Problem statement
Repeat back the entries that follow, keeping every word as it is.

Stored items
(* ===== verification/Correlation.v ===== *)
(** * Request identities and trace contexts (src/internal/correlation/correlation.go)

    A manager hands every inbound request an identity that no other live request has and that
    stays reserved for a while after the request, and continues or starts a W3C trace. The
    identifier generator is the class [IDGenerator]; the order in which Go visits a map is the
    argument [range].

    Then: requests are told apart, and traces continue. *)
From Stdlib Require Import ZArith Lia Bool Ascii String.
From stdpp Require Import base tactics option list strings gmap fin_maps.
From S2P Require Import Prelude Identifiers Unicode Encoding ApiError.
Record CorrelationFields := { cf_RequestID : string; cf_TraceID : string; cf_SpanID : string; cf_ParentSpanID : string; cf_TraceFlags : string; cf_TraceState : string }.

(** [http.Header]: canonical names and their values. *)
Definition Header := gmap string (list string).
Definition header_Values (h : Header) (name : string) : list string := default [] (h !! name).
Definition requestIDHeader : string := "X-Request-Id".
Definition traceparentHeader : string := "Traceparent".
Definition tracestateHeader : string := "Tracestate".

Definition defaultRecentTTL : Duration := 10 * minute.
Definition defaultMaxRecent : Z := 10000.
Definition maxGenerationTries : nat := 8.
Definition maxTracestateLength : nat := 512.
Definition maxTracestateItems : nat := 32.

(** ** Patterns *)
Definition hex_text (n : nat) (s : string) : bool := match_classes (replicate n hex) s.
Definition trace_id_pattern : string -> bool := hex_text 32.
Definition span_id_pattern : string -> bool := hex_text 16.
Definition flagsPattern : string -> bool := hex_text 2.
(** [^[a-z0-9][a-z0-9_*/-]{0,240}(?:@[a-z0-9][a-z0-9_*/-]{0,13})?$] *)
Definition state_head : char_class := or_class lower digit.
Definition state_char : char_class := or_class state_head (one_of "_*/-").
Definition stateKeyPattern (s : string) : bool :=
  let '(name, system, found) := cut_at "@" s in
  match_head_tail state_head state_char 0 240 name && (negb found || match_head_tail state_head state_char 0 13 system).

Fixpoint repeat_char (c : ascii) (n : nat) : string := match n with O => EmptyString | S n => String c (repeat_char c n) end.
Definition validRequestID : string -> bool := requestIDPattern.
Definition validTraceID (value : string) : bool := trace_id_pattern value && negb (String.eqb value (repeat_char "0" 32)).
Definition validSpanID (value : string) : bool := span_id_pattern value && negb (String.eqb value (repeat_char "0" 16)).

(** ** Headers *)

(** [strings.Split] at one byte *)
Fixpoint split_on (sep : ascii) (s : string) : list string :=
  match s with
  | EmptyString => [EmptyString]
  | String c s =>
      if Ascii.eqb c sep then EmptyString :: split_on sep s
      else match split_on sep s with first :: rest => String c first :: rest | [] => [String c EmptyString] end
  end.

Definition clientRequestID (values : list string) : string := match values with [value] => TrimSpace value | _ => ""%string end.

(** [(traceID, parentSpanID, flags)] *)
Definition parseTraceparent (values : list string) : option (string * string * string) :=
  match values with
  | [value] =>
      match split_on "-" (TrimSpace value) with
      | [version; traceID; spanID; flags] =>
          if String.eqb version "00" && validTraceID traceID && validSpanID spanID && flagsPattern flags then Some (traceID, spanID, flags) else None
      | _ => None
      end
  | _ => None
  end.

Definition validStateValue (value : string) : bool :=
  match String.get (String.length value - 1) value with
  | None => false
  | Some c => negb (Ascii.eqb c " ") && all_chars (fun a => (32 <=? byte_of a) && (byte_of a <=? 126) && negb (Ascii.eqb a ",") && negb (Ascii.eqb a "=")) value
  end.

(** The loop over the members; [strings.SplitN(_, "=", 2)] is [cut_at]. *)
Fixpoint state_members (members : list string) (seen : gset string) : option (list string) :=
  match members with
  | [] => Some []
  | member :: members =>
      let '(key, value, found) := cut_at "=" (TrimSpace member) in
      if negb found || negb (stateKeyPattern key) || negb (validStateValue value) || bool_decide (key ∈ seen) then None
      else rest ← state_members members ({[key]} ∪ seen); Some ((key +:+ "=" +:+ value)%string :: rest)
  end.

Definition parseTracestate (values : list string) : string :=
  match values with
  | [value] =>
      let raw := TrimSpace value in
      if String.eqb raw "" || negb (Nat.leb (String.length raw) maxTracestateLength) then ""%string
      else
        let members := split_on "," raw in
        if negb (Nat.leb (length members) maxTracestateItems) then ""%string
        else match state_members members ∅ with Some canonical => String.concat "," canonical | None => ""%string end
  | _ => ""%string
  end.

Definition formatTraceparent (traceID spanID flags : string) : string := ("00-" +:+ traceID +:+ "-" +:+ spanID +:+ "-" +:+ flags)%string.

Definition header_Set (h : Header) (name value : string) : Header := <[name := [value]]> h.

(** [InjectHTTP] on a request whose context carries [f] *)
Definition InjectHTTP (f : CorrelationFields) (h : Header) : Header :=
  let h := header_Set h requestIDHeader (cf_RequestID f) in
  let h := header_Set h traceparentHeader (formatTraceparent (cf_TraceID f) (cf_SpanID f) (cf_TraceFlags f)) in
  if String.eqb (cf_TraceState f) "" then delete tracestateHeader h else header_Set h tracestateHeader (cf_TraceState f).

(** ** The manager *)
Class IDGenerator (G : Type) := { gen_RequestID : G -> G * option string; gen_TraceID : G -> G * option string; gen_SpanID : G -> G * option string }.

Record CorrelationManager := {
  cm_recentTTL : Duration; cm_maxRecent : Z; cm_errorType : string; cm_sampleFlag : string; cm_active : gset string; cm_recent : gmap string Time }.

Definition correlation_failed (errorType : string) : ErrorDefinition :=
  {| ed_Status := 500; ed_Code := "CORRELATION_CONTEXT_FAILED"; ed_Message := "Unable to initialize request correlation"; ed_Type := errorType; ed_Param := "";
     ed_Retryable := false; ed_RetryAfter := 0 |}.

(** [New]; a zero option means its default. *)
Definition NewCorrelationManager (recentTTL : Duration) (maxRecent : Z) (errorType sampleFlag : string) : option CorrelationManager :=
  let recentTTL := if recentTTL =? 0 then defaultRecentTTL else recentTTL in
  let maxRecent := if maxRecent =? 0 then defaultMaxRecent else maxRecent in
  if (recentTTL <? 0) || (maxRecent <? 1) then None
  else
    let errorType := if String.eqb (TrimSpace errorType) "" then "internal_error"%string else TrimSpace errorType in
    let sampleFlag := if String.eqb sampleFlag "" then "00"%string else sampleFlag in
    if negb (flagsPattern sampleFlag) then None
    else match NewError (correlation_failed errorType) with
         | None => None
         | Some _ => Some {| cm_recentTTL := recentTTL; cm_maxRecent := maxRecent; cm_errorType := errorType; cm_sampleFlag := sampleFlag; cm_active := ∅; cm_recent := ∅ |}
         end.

Final answer
(* ===== verification/Correlation.v ===== *)
(** * Request identities and trace contexts (src/internal/correlation/correlation.go)

    A manager hands every inbound request an identity that no other live request has and that
    stays reserved for a while after the request, and continues or starts a W3C trace. The
    identifier generator is the class [IDGenerator]; the order in which Go visits a map is the
    argument [range].

    Then: requests are told apart, and traces continue. *)
From Stdlib Require Import ZArith Lia Bool Ascii String.
From stdpp Require Import base tactics option list strings gmap fin_maps.
From S2P Require Import Prelude Identifiers Unicode Encoding ApiError.
Record CorrelationFields := { cf_RequestID : string; cf_TraceID : string; cf_SpanID : string; cf_ParentSpanID : string; cf_TraceFlags : string; cf_TraceState : string }.

(** [http.Header]: canonical names and their values. *)
Definition Header := gmap string (list string).
Definition header_Values (h : Header) (name : string) : list string := default [] (h !! name).
Definition requestIDHeader : string := "X-Request-Id".
Definition traceparentHeader : string := "Traceparent".
Definition tracestateHeader : string := "Tracestate".

Definition defaultRecentTTL : Duration := 10 * minute.
Definition defaultMaxRecent : Z := 10000.
Definition maxGenerationTries : nat := 8.
Definition maxTracestateLength : nat := 512.
Definition maxTracestateItems : nat := 32.

(** ** Patterns *)
Definition hex_text (n : nat) (s : string) : bool := match_classes (replicate n hex) s.
Definition trace_id_pattern : string -> bool := hex_text 32.
Definition span_id_pattern : string -> bool := hex_text 16.
Definition flagsPattern : string -> bool := hex_text 2.
(** [^[a-z0-9][a-z0-9_*/-]{0,240}(?:@[a-z0-9][a-z0-9_*/-]{0,13})?$] *)
Definition state_head : char_class := or_class lower digit.
Definition state_char : char_class := or_class state_head (one_of "_*/-").
Definition stateKeyPattern (s : string) : bool :=
  let '(name, system, found) := cut_at "@" s in
  match_head_tail state_head state_char 0 240 name && (negb found || match_head_tail state_head state_char 0 13 system).

Fixpoint repeat_char (c : ascii) (n : nat) : string := match n with O => EmptyString | S n => String c (repeat_char c n) end.
Definition validRequestID : string -> bool := requestIDPattern.
Definition validTraceID (value : string) : bool := trace_id_pattern value && negb (String.eqb value (repeat_char "0" 32)).
Definition validSpanID (value : string) : bool := span_id_pattern value && negb (String.eqb value (repeat_char "0" 16)).

(** ** Headers *)

(** [strings.Split] at one byte *)
Fixpoint split_on (sep : ascii) (s : string) : list string :=
  match s with
  | EmptyString => [EmptyString]
  | String c s =>
      if Ascii.eqb c sep then EmptyString :: split_on sep s
      else match split_on sep s with first :: rest => String c first :: rest | [] => [String c EmptyString] end
  end.

Definition clientRequestID (values : list string) : string := match values with [value] => TrimSpace value | _ => ""%string end.

(** [(traceID, parentSpanID, flags)] *)
Definition parseTraceparent (values : list string) : option (string * string * string) :=
  match values with
  | [value] =>
      match split_on "-" (TrimSpace value) with
      | [version; traceID; spanID; flags] =>
          if String.eqb version "00" && validTraceID traceID && validSpanID spanID && flagsPattern flags then Some (traceID, spanID, flags) else None
      | _ => None
      end
  | _ => None
  end.

Definition validStateValue (value : string) : bool :=
  match String.get (String.length value - 1) value with
  | None => false
  | Some c => negb (Ascii.eqb c " ") && all_chars (fun a => (32 <=? byte_of a) && (byte_of a <=? 126) && negb (Ascii.eqb a ",") && negb (Ascii.eqb a "=")) value
  end.

(** The loop over the members; [strings.SplitN(_, "=", 2)] is [cut_at]. *)
Fixpoint state_members (members : list string) (seen : gset string) : option (list string) :=
  match members with
  | [] => Some []
  | member :: members =>
      let '(key, value, found) := cut_at "=" (TrimSpace member) in
      if negb found || negb (stateKeyPattern key) || negb (validStateValue value) || bool_decide (key ∈ seen) then None
      else rest ← state_members members ({[key]} ∪ seen); Some ((key +:+ "=" +:+ value)%string :: rest)
  end.

Definition parseTracestate (values : list string) : string :=
  match values with
  | [value] =>
      let raw := TrimSpace value in
      if String.eqb raw "" || negb (Nat.leb (String.length raw) maxTracestateLength) then ""%string
      else
        let members := split_on "," raw in
        if negb (Nat.leb (length members) maxTracestateItems) then ""%string
        else match state_members members ∅ with Some canonical => String.concat "," canonical | None => ""%string end
  | _ => ""%string
  end.

Definition formatTraceparent (traceID spanID flags : string) : string := ("00-" +:+ traceID +:+ "-" +:+ spanID +:+ "-" +:+ flags)%string.

Definition header_Set (h : Header) (name value : string) : Header := <[name := [value]]> h.

(** [InjectHTTP] on a request whose context carries [f] *)
Definition InjectHTTP (f : CorrelationFields) (h : Header) : Header :=
  let h := header_Set h requestIDHeader (cf_RequestID f) in
  let h := header_Set h traceparentHeader (formatTraceparent (cf_TraceID f) (cf_SpanID f) (cf_TraceFlags f)) in
  if String.eqb (cf_TraceState f) "" then delete tracestateHeader h else header_Set h tracestateHeader (cf_TraceState f).

(** ** The manager *)
Class IDGenerator (G : Type) := { gen_RequestID : G -> G * option string; gen_TraceID : G -> G * option string; gen_SpanID : G -> G * option string }.

Record CorrelationManager := {
  cm_recentTTL : Duration; cm_maxRecent : Z; cm_errorType : string; cm_sampleFlag : string; cm_active : gset string; cm_recent : gmap string Time }.

Definition correlation_failed (errorType : string) : ErrorDefinition :=
  {| ed_Status := 500; ed_Code := "CORRELATION_CONTEXT_FAILED"; ed_Message := "Unable to initialize request correlation"; ed_Type := errorType; ed_Param := "";
     ed_Retryable := false; ed_RetryAfter := 0 |}.

(** [New]; a zero option means its default. *)
Definition NewCorrelationManager (recentTTL : Duration) (maxRecent : Z) (errorType sampleFlag : string) : option CorrelationManager :=
  let recentTTL := if recentTTL =? 0 then defaultRecentTTL else recentTTL in
  let maxRecent := if maxRecent =? 0 then defaultMaxRecent else maxRecent in
  if (recentTTL <? 0) || (maxRecent <? 1) then None
  else
    let errorType := if String.eqb (TrimSpace errorType) "" then "internal_error"%string else TrimSpace errorType in
    let sampleFlag := if String.eqb sampleFlag "" then "00"%string else sampleFlag in
    if negb (flagsPattern sampleFlag) then None
    else match NewError (correlation_failed errorType) with
         | None => None
         | Some _ => Some {| cm_recentTTL := recentTTL; cm_maxRecent := maxRecent; cm_errorType := errorType; cm_sampleFlag := sampleFlag; cm_active := ∅; cm_recent := ∅ |}
         end.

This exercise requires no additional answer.